Sponsored by Troy University Alumni Association, this reunion is held every year for those who attended Troy University during this time as well as those who fought in the war.
These men and women gather to reunite, mourn those who have been lost and reminisce on their times at Troy University.
Attendees were treated to a three-course dinner and some musical entertainment from their time. The Sound of the South jazz band and the Frequency choral group performed popular songs from the era, including songs like “Moonlight Serenade” and “A String of Pearls.”
As they shared memories, they spoke of their lives as students at Troy, to include their professors, whose names now serve as many of the building names around campus.
Mary Weiss, Miss Troy State University 1938, who is 96 years old, spoke of her times at Troy with great vigor. She spoke of her past teachers and coaches by the names of Sartain and Adams and remembers taking classes in Bibb Graves and Shackelford.
“It was wonderful; it was a wonderful year,” Weiss said. “My husband, Mark, has often said that the four best years of his life were right here. He loved every minute of it, and I feel the same way.”
Though this is a joyous ceremony, they also acknowledge those who have passed away since their last reunion. They cherish these moments because the numbers of those who lived during those times are dwindling.
According to the Department of Veteran Affairs, it is estimated that only 620,000 of American veterans who fought in the war are still alive of the 16 million Americans who served in the war.
Jean Laliberte, associate vice chancellor of development, has attended the reunion since her appointment to associate vice chancellor in 2000. According to Laliberte, last year’s reunion attendance was double in comparison to this year’s.
“I just think we’re very lucky to be able to interact with people from other generations to see what it was like then,” Laliberte said. “Unfortunately, the opportunity is going to be gone all too soon.”

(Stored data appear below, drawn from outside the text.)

(* ===== verification/StatsTheorems.v ===== *)
(** * Bounds of the volume statistics

    What [NodeService.NodeGetVolumeStats] reports of a mounted volume: the
    64-bit arithmetic of the counts, and where they come from. *)

From S2P Require Import Prelude GoStrings Prog Errors Api Metadata Common Retry NodeHost MountInfo NodeFiles NodeService NodeQuiet NodeEvidence.

#[local] Set Default Proof Using "Type*".

(** The widths of the kernel's fields, and the counts of a consistent file system. *)
Record statfs_typed (st : Statfs_t) : Prop := {
  st_bsize : is_int64 (Bsize st); st_blocks : is_uint64 (Blocks st); st_bfree : is_uint64 (Bfree st);
  st_bavail : is_uint64 (Bavail st); st_files : is_uint64 (Files st); st_ffree : is_uint64 (Ffree st)
}.

Record statfs_consistent (st : Statfs_t) : Prop := {
  st_block_size : 0 <= Bsize st; st_size : is_uint64 (Blocks st * Bsize st);
  st_free : Bavail st <= Bfree st <= Blocks st; st_inodes : Ffree st <= Files st
}.

Definition bounded_usage (u : VolumeUsage) : Prop :=
  0 <= u_Total u <= maxInt64 /\ 0 <= u_Used u <= maxInt64 /\ 0 <= u_Available u <= maxInt64.
Definition ordered_usage (u : VolumeUsage) : Prop := u_Used u <= u_Total u /\ u_Available u <= u_Total u.

(** Saturation at the largest int64. *)
Lemma safe_spec z : is_uint64 z -> safeUint64ToInt64 z = Z.min maxInt64 z.
Proof.
  unfold is_uint64, uint64_max, safeUint64ToInt64, maxInt64. intros H. destruct (Z.ltb_spec 9223372036854775807 z); [lia|].
  rewrite to_int64_id by (unfold is_int64, int64_min, int64_max; lia). lia.
Qed.

Lemma safe_bounds z : is_uint64 z -> 0 <= safeUint64ToInt64 z <= maxInt64.
Proof. intros H. rewrite safe_spec by done. unfold is_uint64 in H. unfold maxInt64. lia. Qed.

Lemma byte_usage_bounded st : bounded_usage (byte_usage st).
Proof. by split_and!; apply safe_bounds, to_uint64_range. Qed.

Lemma inode_usage_bounded st : statfs_typed st -> bounded_usage (inode_usage st).
Proof. intros H. split_and!; apply safe_bounds; apply H || apply to_uint64_range. Qed.

(** Without overflow, the counts are the products, saturated. *)
Lemma byte_usage_exact st :
  statfs_typed st -> statfs_consistent st ->
  byte_usage st = mkUsage BYTES (Z.min maxInt64 (Blocks st * Bsize st)) (Z.min maxInt64 ((Blocks st - Bfree st) * Bsize st))
                    (Z.min maxInt64 (Bavail st * Bsize st)).
Proof.
  intros [Hz Hb Hf Ha _ _] [Hs Ht Hl _].
  assert (is_uint64 (Bfree st * Bsize st) /\ is_uint64 (Bavail st * Bsize st) /\ is_uint64 ((Blocks st - Bfree st) * Bsize st)) as (H1 & H2 & H3).
  { unfold is_uint64 in *. split_and!; nia. }
  assert (getBlockSize st = Bsize st) as Eb.
  { unfold getBlockSize. destruct (Z.ltb_spec (Bsize st) 0); [lia|]. apply to_uint64_id. unfold is_int64, is_uint64, int64_max, uint64_max in *. lia. }
  unfold byte_usage. cbv zeta. rewrite Eb, !(to_uint64_id (Blocks st * _)), (to_uint64_id (Bfree st * _)), (to_uint64_id (Bavail st * _)) by done.
  rewrite <- Z.mul_sub_distr_r, to_uint64_id by done. by rewrite !safe_spec by done.
Qed.

Lemma inode_usage_exact st :
  statfs_typed st -> statfs_consistent st ->
  inode_usage st = mkUsage INODES (Z.min maxInt64 (Files st)) (Z.min maxInt64 (Files st - Ffree st)) (Z.min maxInt64 (Ffree st)).
Proof.
  intros [_ _ _ _ Hf Hr] [_ _ _ Hi]. assert (is_uint64 (Files st - Ffree st)) as H by (unfold is_uint64 in *; lia).
  unfold inode_usage. cbv zeta. by rewrite to_uint64_id, !safe_spec by done.
Qed.

Lemma usages_ordered st :
  statfs_typed st -> statfs_consistent st -> ordered_usage (byte_usage st) /\ ordered_usage (inode_usage st).
Proof.
  intros Ht Hc. rewrite byte_usage_exact, inode_usage_exact by done. destruct Ht as [_ Hb Hf Ha _ Hr], Hc as [Hs _ Hl Hi].
  unfold is_uint64 in *. split; split; cbn; nia.
Qed.

(** ** The call *)

Definition stats_of (h : nhistory) (path : string) (r : res (list VolumeUsage)) : Prop :=
  forall usages, r = Ok usages ->
  exists kind st, nev (Stat path) (Ok kind) ∈ h /\ mounted_at h path /\ nev (Statfs path) (Ok st) ∈ h /\
    usages = byte_usage st :: if IsDir kind then [inode_usage st] else [].

Lemma wp_NodeGetVolumeStats s volumeID path :
  testMode s = false -> wp looking_policy [] (NodeGetVolumeStats s volumeID path) (fun r h => stats_of h path r).
Proof.
  intros Et. unfold NodeGetVolumeStats, stats_of. rewrite Et. destruct (String.eqb volumeID ""); [by apply wp_ret|].
  destruct (String.eqb path ""); [by apply wp_ret|]. apply wp_look; [done|]. intros [kind|e]; [|destruct (IsNotExist e); by apply wp_ret].
  eapply wp_call_spec; [apply wp_IsMounted_answer|]. intros [[|]|e] t Hm; [|by apply wp_ret..].
  apply wp_look; [done|]. intros [st|e]; apply wp_ret; [|done]. intros usages [= <-]. exists kind, st. auto 6 with csi.
Qed.

(** C30: statistics stay within their type. In every execution of [NodeGetVolumeStats] outside
    test mode, the call returns and only looks at the node. The usages that it reports are those
    of the mounted path, the bytes and, for a directory, the inodes. Whatever the
    kernel counts, every number is between 0 and the largest int64, although the products wrap
    in 64 bits; for a consistent file system nothing wraps: the total is
    blocks times block size and the use is what is not free, saturated, so neither the
    used nor the available bytes or inodes exceed the total. *)
Theorem NodeGetVolumeStats_bounds s volumeID path tr out :
  exec (NodeGetVolumeStats s volumeID path) tr out -> sane_host tr -> testMode s = false ->
  (forall o r, nev o r ∈ tr -> quiet_op o = true) /\
  exists r, out = Done r /\ forall usages, r = Ok usages ->
  exists kind st, nev (Stat path) (Ok kind) ∈ tr /\ mounted_at tr path /\ nev (Statfs path) (Ok st) ∈ tr /\
    usages = byte_usage st :: (if IsDir kind then [inode_usage st] else []) /\
    (statfs_typed st -> Forall bounded_usage usages) /\
    (statfs_typed st -> statfs_consistent st ->
     Forall ordered_usage usages /\ u_Total (byte_usage st) = Z.min maxInt64 (Blocks st * Bsize st) /\
     u_Used (byte_usage st) = Z.min maxInt64 ((Blocks st - Bfree st) * Bsize st)).
Proof.
  intros He Hc Et. pose proof (wp_NodeGetVolumeStats s volumeID path Et) as Hw.
  pose proof (sane_host_trace looking_policy tr eq_refl Hc) as Hs. split.
  - intros o r Hin. apply list_elem_of_split in Hin as (t1 & t2 & E). exact (wp_sound_allow _ _ _ _ _ _ Hw He Hs _ _ _ _ E).
  - pose proof (wp_sound_post _ _ _ _ _ _ Hw He Hs) as H. destruct out as [r|]; [|done]. exists r. split; [done|].
    intros usages Hu. destruct (H usages Hu) as (kind & st & ? & ? & ? & ->). exists kind, st.
    split_and!; [done..| |].
    + intros Ht. apply Forall_cons_2; [apply byte_usage_bounded|]. destruct (IsDir kind); [|by apply Forall_nil].
      by apply Forall_singleton, inode_usage_bounded.
    + intros Ht Hk. destruct (usages_ordered st Ht Hk) as [Ho Hi]. rewrite byte_usage_exact by done. split; [|done].
      rewrite <- byte_usage_exact by done. apply Forall_cons_2; [done|]. destruct (IsDir kind); [|by apply Forall_nil]. by apply Forall_singleton.
Qed.

(** ** A file system of 4 GiB, half of it free *)

Definition demo_statfs : Statfs_t := mkStatfs 4096 1048576 524288 500000 65536 65000.
Definition demo_service : NodeService := NewNodeService "node1" true false true false 0.

Definition stats_answers (o : nop) : option (nans o) :=
  match o return option (nans o) with
  | Stat _ => Some (Ok Directory)
  | OpenRead _ => Some (Ok (demo_file demo_table))
  | Statfs _ => Some (Ok demo_statfs)
  | _ => None
  end.

Definition demo_run : outcome (res (list VolumeUsage)) * Z * nhistory :=
  run_host (fake_host stats_answers) (NodeGetVolumeStats demo_service "v1" "/pods/b").

Lemma NodeGetVolumeStats_bounds_witness :
  (exists r, demo_run.1.1 = Done r /\ forall usages, r = Ok usages -> exists kind st,
     mounted_at demo_run.2 "/pods/b" /\ nev (Statfs "/pods/b") (Ok st) ∈ demo_run.2 /\
     usages = byte_usage st :: (if IsDir kind then [inode_usage st] else [])) /\
  demo_run.1.1 = Done (Ok [mkUsage BYTES 4294967296 2147483648 2048000000; mkUsage INODES 65536 536 65000]).
Proof.
  destruct (NodeGetVolumeStats_bounds demo_service "v1" "/pods/b" demo_run.2 demo_run.1.1) as (_ & r & Hr & Hu).
  - apply run_host_exec.
  - vm_compute. repeat split; discriminate.
  - reflexivity.
  - split; [|vm_compute; reflexivity]. exists r. split; [exact Hr|]. intros usages E.
    destruct (Hu usages E) as (kind & st & _ & Hm & Hs & He & _). exists kind, st. split; [exact Hm|split; [exact Hs|exact He]].
Defined.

“We enjoy it,” said Fran Gruby, a 1951 Troy graduate and a former university cheerleader. “We’re getting few and far between … but we really enjoy it.”
Many of those in attendance cherish the reunion and look forward to seeing their friends again each year. The interaction and the entertainment is meaningful to them.
“It was fun,” Gruby said. “It was really nice. The food was good, and we appreciate it … we really do.”
This event has been held for years, and the alumni intend on continuing to host the event for as long as possible.